MiRNA targets were predicted through the use of QIAGEN Ingenuity Pathway Analysis (IPA, QIAGEN Inc. https://www.qiagenbioinformatics.com/products/ingenuity-pathway-analysis). DEmiRs were imported into the IPA miRNA target filter, and target interactions with moderate or high confidence and experimentally observed interactions were selected for analysis. Gene ontology (GO) enrichment was performed using built-in IPA tools with DEmiRs.

miEAA analysis

miRNA enrichment analysis and annotation (miEAA) was used to develop gene ontology for the miRNA profile (Aparicio-Puerta et al., 2023). Upregulated and downregulated miRNAs were loaded together into miEAA software and were indexed by the Wald statistic generated from DESeq2. Significant pathways were determined by miEAA software through https://ccb-compute2.cs.uni-saarland.de/mieaa/ with an RNADisease repository, miRWalk V2.0, and GO annotations. Pathways with p-adjusted values < 0.05 were considered significant. Upset plots were built using UpSetR (Conway et al., 2017) in R. Ggvenn (https://github.com/yanlinlin82/ggvenn) was used to generate Venn diagrams based on miEAA data (GitHub, Inc.). Annotations from RNADisease v4.0 (Chen et al., 2023) were used to generate sets of miRNAs related to pancreatic cancer (keywords: “pancreatic adenocarcinoma,” “pancreatic cancer,” “pancreatic ductal adenocarcinoma,” and “pancreatic carcinoma”) and risk factors associated with pancreatic cancer (keywords: “nicotine consumption/nicotine addiction,” “diabetes,” “obesity,” “pancreatitis,” “acute pancreatitis,” “chronic pancreatitis,” and “metabolic syndrome”). The intersection between the DEmiRs generated from GS and GR cells, miRNAs annotated for risk factors for PDAC, and miRNAs annotated for PDAC (15 miRNAs) were used for further analysis in patient samples.

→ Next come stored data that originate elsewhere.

(** ** Rotation and drift *)

(** X19.  The galaxy and every orbital zone turn about Y by
    rotationSpeed times the time the frames took together, however
    that time is cut into frames; a group that is not mounted stays
    so. *)
Theorem rotation_accumulates :
  forall (rotationSpeed : R) (deltas : list R) (rotation_y : R),
    foldl (fun ref delta => Galaxy.useFrame rotationSpeed delta ref)
          (Some rotation_y) deltas
      = Some (rotation_y + rotationSpeed * total_time deltas) /\
    foldl (fun ref delta => OrbitalZone.useFrame rotationSpeed delta ref)
          (Some rotation_y) deltas
      = Some (rotation_y + rotationSpeed * total_time deltas) /\
    foldl (fun ref delta => Galaxy.useFrame rotationSpeed delta ref)
          None deltas = None /\
    foldl (fun ref delta => OrbitalZone.useFrame rotationSpeed delta ref)
          None deltas = None.
Proof.
  intros speed deltas. induction deltas as [|d deltas IH]; intros r.
  - cbn. rewrite Rmult_0_r, Rplus_0_r. auto.
  - destruct (IH (r + speed * d)) as (Hg & Hz & Hgn & Hzn).
    cbn [foldl Galaxy.useFrame OrbitalZone.useFrame total_time foldr].
    rewrite Hg, Hz. fold (total_time deltas).
    repeat split; try assumption; f_equal; ring.
Qed.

GeneHancer and UniProt associations

Data from the GeneHancer database (Fishilevich et al., 2017) utilizing Gene Cards (https://www.genecards.org/) were searched for birc5 (surviving) promoter and enhancer regions. All proteins with binding sites on regions scored for birc5 expression interactions were considered (552 proteins in total). Duplicate proteins were removed from the dataset before comparison. Member protein families from the UniProt database were included with tags matching: “Polypyrimidine track binding” (39), “hnRNP” (131), “snRNP” (175), or “serine/arginine-rich splicing factor” (60). The criteria for selection were 1) human proteins, 2) ability to be visualized at the protein level, and 3) an annotation score of 5. All data lists will be made available upon request.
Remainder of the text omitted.